When I think of applause I can imagine a variety of audiences, some determined not to show any form of expression and lightly clapping once the performance is through, some over enthusiastic and clapping so excitedly that they’re enthusiasm comes across as false, some rhythmically clapping in beat with the band, and some clapping turning to stomping or pounding or kicking the shit out of one another. That’s my favorite style of clap. I love it when the clapping gets rough and the audience becomes unhinged. It’s the opposite of the cool, cynical clap. I want to come away bruised by the clap with my ears ringing and make up smeared across my face.
I compare these claps to living in Chicago and living in New York. In Chicago i felt trapped by the self serious clap, the type of smug ovation that comes with standing still and listening tensely while sneering at anyone around you who dare make a peep or God forbid, dance. In New York I felt exorcized! I clapped, screamed howled, and stomped all in unison to those around me and joined an equally rabid group of women who made me feel like i could finally cheer as loud as I wanted with no hushes or anyone asking me why I was so angry.
“Why are you so angry?”
“Why are you not angry?”
A lot of this, of course has to do with the time period, tastes in music and my own personality and is not meant to be a comparison of the two cites. I had a lot of fun in Chicago but i was also relieved to leave. There’s an icy tombstone in my imagination perched on the edge of Lake Michigan, that reads Christiane Hultquist “Good bye to my early twenties, May they rest in peace and never ever come back to haunt me. 1995-1998”
I got asked last night to give a lecture to a group of friends. The lecture has to be 15-22 minutes and it has to be about something that doesn’t pertain to my job, so I can’t talk about fashion, or making costumes, or painting or anything art related in general. A few ideas have come to mind, one is to talk about memory and the idea that according to scientists most of what you remember never happened in the way you remember it. I find this fascinating since it seems to make so much of my life totally meaningless, but if I’m to believe the reasons why we have memory in the first place is to keep moving forward then why do i worry all of the time about past issues or some embarrassing thing that I said. Those memories plague me more than the good ones. As well, along with the fact that we are now more open to talking about our past traumas, in can seem like maybe you just made that memory up at the pressing of a therapist or that maybe you should be able to splat that memory like a bug and pretend that it never happened. But then I’ve also started to read a book called The Body Keeps the Score and it’s about PTSD and how the body keeps all of it’s past sufferings locked inside our minds and how these disturbances are released in very disconcerting ways. So, really what is memory for if you we can’t remember events correctly yet we store these acts in our mind to be released in ugly episodes in the future?

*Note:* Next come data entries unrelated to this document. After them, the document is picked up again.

(* ===== verification/Joins.v ===== *)
(** * Joins: what a SELECT on several tables returns

    The planner gives every table the conditions of the WHERE clause that are
    about it alone and joins the tables from left to right, each join with the
    conditions that connect its table with those before it.  The rows of the plan
    are those of the cross product that satisfy all conditions, as long as every
    join condition names first the column of the earlier table, or columns whose
    names do not occur on the other side. *)
From S2P Require Import Prelude Store Mvcc TxPager BufferPool Node BTree GoLib Catalog Rows Ast Eval Agg.
From S2P Require Import Stats Planner Db Frame Sample Operators Plans Volcano Select Queries.
From stdpp Require Import options.
Local Open Scope Z_scope.

(** ** Names *)

(** A name of ASCII characters without a dot, and two of them with a dot between. *)
Definition name_char (c : ascii) : bool := is_ascii_char c && negb (bool_decide (c = "."%char)).
Definition ident (s : string) : Prop := string_all name_char s = true.
Definition qualified (q c : string) : string := (q +:+ "." +:+ c)%string.
Definition dotted (s : string) : Prop := ∃ q c, s = qualified q c ∧ ident q ∧ ident c.

(** The part after the last dot. *)
Definition bare (s : string) : string := match LastIndexByte "."%char s with Some dot => str_drop (dot + 1) s | None => s end.

Lemma qualified_cons a q c : qualified (String a q) c = String a (qualified q c).
Proof. reflexivity. Qed.

Lemma ident_last s : ident s → LastIndexByte "."%char s = None ∧ IndexByte "."%char s = None.
Proof.
  unfold ident. induction s as [|a s IH]; [done|]. cbn [string_all LastIndexByte IndexByte]. unfold name_char at 1.
  rewrite !andb_true_iff, negb_true_iff, bool_decide_eq_false. intros [[_ Hd] Hs]. destruct (IH Hs) as [-> ->]. rewrite !decide_False by done. done.
Qed.

Lemma qualified_last q c : ident c → LastIndexByte "."%char (qualified q c) = Some (String.length q).
Proof.
  intros Hc. induction q as [|a q IH]; [|rewrite qualified_cons; cbn [LastIndexByte]; by rewrite IH].
  change (qualified EmptyString c) with (String "."%char c). cbn [LastIndexByte]. by rewrite (proj1 (ident_last c Hc)).
Qed.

As well, and sort of along the same lines I read an article in the New Yorker this morning called “The Case For Not Being Born” about the “anti-natalist” philosopher David Benetar. Basically, he believes that life sucks so much that we should stop having children for reasons of compassion. I can’t say that in some way I haven’t had this exact same feeling. The thought of my nieces and nephews having to go through their early twenties, a time that i found to be confusing and painful in a multitude of ways, makes my heart ache so badly that I want to throw up. Grief is another reason for never wanting to be born. It’s the ultimate annihilation of any sort of once happy existence. I’ve seen it eat away at people in ways unimaginable. Your soul becomes a wet sheet, bagging at the center where once flourished some sort of life. Grief on top of grief on top of more grief, that’s the way it hits if you believe that death comes in threes. So, yes, if you want to be a compassionate person, why ever procreate?

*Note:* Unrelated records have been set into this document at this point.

(** A database whose log holds [rs]. *)
Record db_ok (db : DB) (rs : list Rec) : Prop := {
  do_log : log_holds (wal db) rs;
  do_sorted : StronglySorted Z.lt (LSN <$> rs);
  do_range : Forall (λ r, 0 < LSN r < nextLSN (wal db)) rs;
  do_next : 0 < nextLSN (wal db) ∧ is_u32 (nextXID (wal db));
  do_images r : r ∈ rs → Typ r = RecordWrite → XID r ∈ committed_xids (norm_rec <$> rs) → page_image (PageID r) (PageData r);
  do_paths : NoDup (open_files db).*1;
  do_fids : NoDup (open_files db).*2;
  do_files : Forall (λ pf, is_Some (files (pool db) !! pf.2)) (open_files db);
  do_agrees path b : crash_dir db !! path = Some b → agrees (norm_rec <$> rs) path b
}.

(** The pages the transaction has buffered for a file. *)
Definition tx_pages (db : DB) (pagers : gmap string nat) (path : list byte) : gmap Z Page :=
  match filter (λ kp, key_file kp.1 = path) (map_to_list pagers) with
  | kp :: _ => from_option tb_dirty ∅ (txheap db !! kp.2)
  | [] => ∅
  end.

Section crash.
Context `{MapOrder}.

(** A transaction that has not logged anything but its begin record. *)
Record tx_ok (db : DB) (rs : list Rec) (xid : Z) (pagers : gmap string nat) : Prop := {
  to_xid : is_u32 xid;
  to_fresh r : r ∈ rs → XID r = xid → Typ r ≠ RecordWrite ∧ Typ r ≠ RecordCommit;
  to_keys key key' : is_Some (pagers !! key) → is_Some (pagers !! key') → key_file key = key_file key' → key = key';
  to_bufs key ptr : pagers !! key = Some ptr → ∃ b, txheap db !! ptr = Some b ∧
    (key_file key, tb_fid b) ∈ open_files db ∧ norm_name (key_file key) = key_file key ∧
    ∃ pg t fl v, files (pool db) !! tb_fid b = Some pg ∧ disk_rep (f_bytes (Pager.file pg)) t fl v ∧ covers (tb_dirty b) v;
  to_room : nextLSN (wal db) + Z.of_nat (length (tx_writes (map_order 0 (map_to_list pagers)) db)) + 1 < 2 ^ 64
}.

Lemma elem_of_tx_writes kps db w : w ∈ tx_writes kps db ↔
  ∃ key ptr b, (key, ptr) ∈ kps ∧ txheap db !! ptr = Some b ∧ w.1 = key_file key ∧ ∃ id, tb_dirty b !! id = Some w.2.
Proof.
  unfold tx_writes. rewrite list_elem_of_bind. split.
  - intros ([key ptr] & Hw & Hin). cbn [fst snd] in Hw. destruct (txheap db !! ptr) as [b|] eqn:Eb; [|by apply elem_of_nil in Hw].
    apply list_elem_of_fmap in Hw as (p & -> & Hp). rewrite map_order_perm in Hp.
    apply list_elem_of_fmap in Hp as ([id q] & -> & Hq%elem_of_map_to_list). exists key, ptr, b. split_and!; eauto.
  - intros (key & ptr & b & Hin & Eb & Hn & id & Hd). exists (key, ptr). split; [|done]. cbn [fst snd]. rewrite Eb.
    destruct w as [n p]. cbn [fst snd] in *. subst n. apply (list_elem_of_fmap_2 (λ p, (key_file key, p))).
    rewrite map_order_perm. apply (list_elem_of_fmap_2 snd) with (x := (id, p)). by apply elem_of_map_to_list.
Qed.

Section state.
Context (db : DB) (rs : list Rec) (xid : Z) (pagers : gmap string nat).
Hypothesis Hdb : db_ok db rs.
Hypothesis Htx : tx_ok db rs xid pagers.
Let kps := map_order 0 (map_to_list pagers).
Let ws := tx_writes kps db.
Let D := tx_pages db pagers.

Lemma elem_of_kps key ptr : (key, ptr) ∈ kps ↔ pagers !! key = Some ptr.
Proof using Type. unfold kps. by rewrite map_order_perm, elem_of_map_to_list. Qed.

Lemma tx_pages_key key ptr b : pagers !! key = Some ptr → txheap db !! ptr = Some b → D (key_file key) = tb_dirty b.
Proof using Hdb Htx.
  intros Hk Hb. unfold D, tx_pages. destruct (filter _ (map_to_list pagers)) as [|[key' ptr'] l] eqn:E.
  - assert ((key, ptr) ∈ ([] : list (string * nat))) as []%elem_of_nil. rewrite <-E. apply list_elem_of_filter.
    split; [done|by apply elem_of_map_to_list].
  - assert ((key', ptr') ∈ (key', ptr') :: l) as Hin by by left. rewrite <-E in Hin.
    apply list_elem_of_filter in Hin as [Hf Hin%elem_of_map_to_list]. cbn [fst snd] in *.
    assert (key' = key) as -> by (eapply to_keys; [exact Htx|eauto|eauto|done]).
    assert (ptr' = ptr) as -> by congruence. by rewrite Hb.
Qed.

Lemma tx_pages_none path : (∀ key, is_Some (pagers !! key) → key_file key ≠ path) → D path = ∅.
Proof using Type.
  intros Hn. unfold D, tx_pages. rewrite filter_nowhere; [done|]. intros [key ptr] Hin%elem_of_map_to_list. cbn. eauto.
Qed.

(** A file has the pages of one buffer, or none. *)
Lemma tx_pages_cases path :
  D path = ∅ ∨ ∃ key ptr b, pagers !! key = Some ptr ∧ txheap db !! ptr = Some b ∧ path = key_file key ∧ D path = tb_dirty b.
Proof using Hdb Htx.
  destruct (decide (Exists (λ kp, key_file kp.1 = path) (map_to_list pagers))) as [He|He].
  - right. apply Exists_exists in He as ([key ptr] & Hin%elem_of_map_to_list & <-). cbn [fst].
    destruct (to_bufs _ _ _ _ Htx key ptr Hin) as (b & Hb & _). exists key, ptr, b. split_and!; try done. by eapply tx_pages_key.
  - left. apply tx_pages_none. intros key [ptr Hk] Hf. apply He, Exists_exists. exists (key, ptr).
    split; [by apply elem_of_map_to_list|done].
Qed.

(** A buffer of the transaction has an open file, in which its pages exist. *)
Lemma tx_buf_file key ptr b : pagers !! key = Some ptr → txheap db !! ptr = Some b →
  (key_file key, tb_fid b) ∈ open_files db ∧
  ∃ b0, crash_dir db !! key_file key = Some b0 ∧ ∀ t fl v, disk_rep b0 t fl v → covers (tb_dirty b) v.
Proof using Hdb Htx.
  intros Hk Hb. destruct (to_bufs _ _ _ _ Htx key ptr Hk) as (b' & Hb' & Hin & _ & pg & t & fl & v & Hpg & Hr & Hc).
  rewrite Hb in Hb'. injection Hb' as <-. split; [done|].
  destruct (crash_dir_lookup db (key_file key) (do_paths _ _ Hdb) (do_files _ _ Hdb)) as [(fid & pg' & Hin' & Hpg' & E)|[Hn _]].
  - assert (fid = tb_fid b) as -> by (eapply NoDup_fst_inj; [apply Hdb|done|done]). exists (f_bytes (Pager.file pg')).
    split; [done|]. rewrite Hpg in Hpg'. injection Hpg' as <-. intros t' fl' v' Hr'.
    by destruct (disk_rep_unique _ _ _ _ _ _ _ Hr Hr') as (_ & _ & ->).
  - destruct Hn. by apply (list_elem_of_fmap_2 fst) in Hin.
Qed.

Lemma tx_covers path b t fl v : crash_dir db !! path = Some b → disk_rep b t fl v → covers (D path) v.
Proof using Hdb Htx.
  intros Hb Hr. destruct (tx_pages_cases path) as [->|(key & ptr & bf & Hk & Hbf & -> & ->)].
  { intros id p Hd. by rewrite lookup_empty in Hd. }
  destruct (tx_buf_file key ptr bf Hk Hbf) as (_ & b0 & Hb0 & Hc). rewrite Hb in Hb0. injection Hb0 as <-. by eapply Hc.
Qed.

(** The pages written to the log are those of the buffers. *)
Lemma writes_are_pages path p : (path, p) ∈ ws → D path !! Storage.PageID (Header p) = Some p ∧ page_wf p.
Proof using Hdb Htx.
  intros (key & ptr & b & Hk%elem_of_kps & Hb & Hpath & id & Hd)%elem_of_tx_writes. cbn [fst snd] in *. subst path.
  rewrite (tx_pages_key key ptr b Hk Hb).
  destruct (tx_buf_file key ptr b Hk Hb) as (_ & b0 & Hb0 & Hc).
  destruct (do_agrees _ _ Hdb _ _ Hb0) as (t & fl & v & Hr & _). destruct (Hc t fl v Hr id p Hd) as (? & -> & _). done.
Qed.

Lemma pages_are_written path id p : D path !! id = Some p → (path, p) ∈ ws.
Proof using Hdb Htx.
  intros Hd. destruct (tx_pages_cases path) as [E|(key & ptr & b & Hk & Hb & Hpath & E)]; rewrite E in Hd.
  { by rewrite lookup_empty in Hd. }
  apply elem_of_tx_writes. exists key, ptr, b. split_and!; [by apply elem_of_kps|done|done|by exists id].
Qed.

Lemma writes_named : Forall (λ w, norm_name w.1 = w.1) ws.
Proof using Hdb Htx.
  apply Forall_forall. intros w (key & ptr & b & Hk%elem_of_kps & Hb & -> & _)%elem_of_tx_writes.
  by destruct (to_bufs _ _ _ _ Htx key ptr Hk) as (_ & _ & _ & ? & _).
Qed.

Lemma commit_ops_wf : Forall commit_op (commit_ops xid ws).
Proof using Hdb Htx.
  pose proof (to_xid _ _ _ _ Htx). unfold commit_ops, write_ops. apply Forall_app. split; [|by apply Forall_singleton].
  apply Forall_fmap, Forall_forall. intros [n p] [_ Hwf]%writes_are_pages. cbn.
  split; [done|]. split; [apply Hwf|apply length_Encode, Hwf].
Qed.

Lemma tx_bufs_ok key ptr b : pagers !! key = Some ptr → txheap db !! ptr = Some b → buf_ok (open_files db) D b.
Proof using Hdb Htx.
  intros Hk Hb. destruct (tx_buf_file key ptr b Hk Hb) as (Hin & b0 & Hb0 & Hc). exists (key_file key). split; [done|].
  intros id p Hd. rewrite (tx_pages_key key ptr b Hk Hb). split; [|done].
  destruct (do_agrees _ _ Hdb _ _ Hb0) as (t & fl & v & Hr & _). by destruct (Hc t fl v Hr id p Hd) as (_ & ? & _).
Qed.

I’ve never been a nihilist though. I really love life. I keep thinking about how when i’m going through a difficult time, i get this feeling of ecstatic joy mixed with sadness. I think it’s because i love solving problems. I’d rather have a problem that not have a problem just so I could solve it. It’s kind of why i’ve started to write. I know I have a problem that I need to solve and for some reason making it known to everyone around the planet seems like the best way to work out my dilemma. Writing, i think, is about everything coming out sideways and so i present to you some really sideways writing that is both truthful and at the same time trying to hide my real feelings about life, the un-Instagarmmable ones.
I’m giving myself the task of writing at least a little bit each day on my blog. My rule is that I can’t write it out in a word program or on paper but that i have to write straight to the blog. This feels very daunting, but everything feels that way lately so why not get really uncomfortable?
I’m going to start by responding to some answers I received on my instagram post “What would you like me to write about?”
One of the first responses I received was “Advantages and disadvantages of being a 20something these days. How did yours compare?”
You’re twenties, I feel, are about figuring it out. It’s hard to leave home and suddenly be responsible for yourself. I remember when I first moved to Chicago from Iowa, I was afraid to even leave my apartment. It took me a whole day to walk out the front door because I thought for sure everyone would think I was just a hick from a small town. Of course that didn’t happen and i caught my stride as awkwardly as I was able. I worked at shitty jobs, mainly waiting tables but I also got a job at a cigar store where i was meant to clip and light the end of the cigar for the customer, exclusively men. The irony was too much for me though and i didn’t have the finesse to even attempt to keep a straight face.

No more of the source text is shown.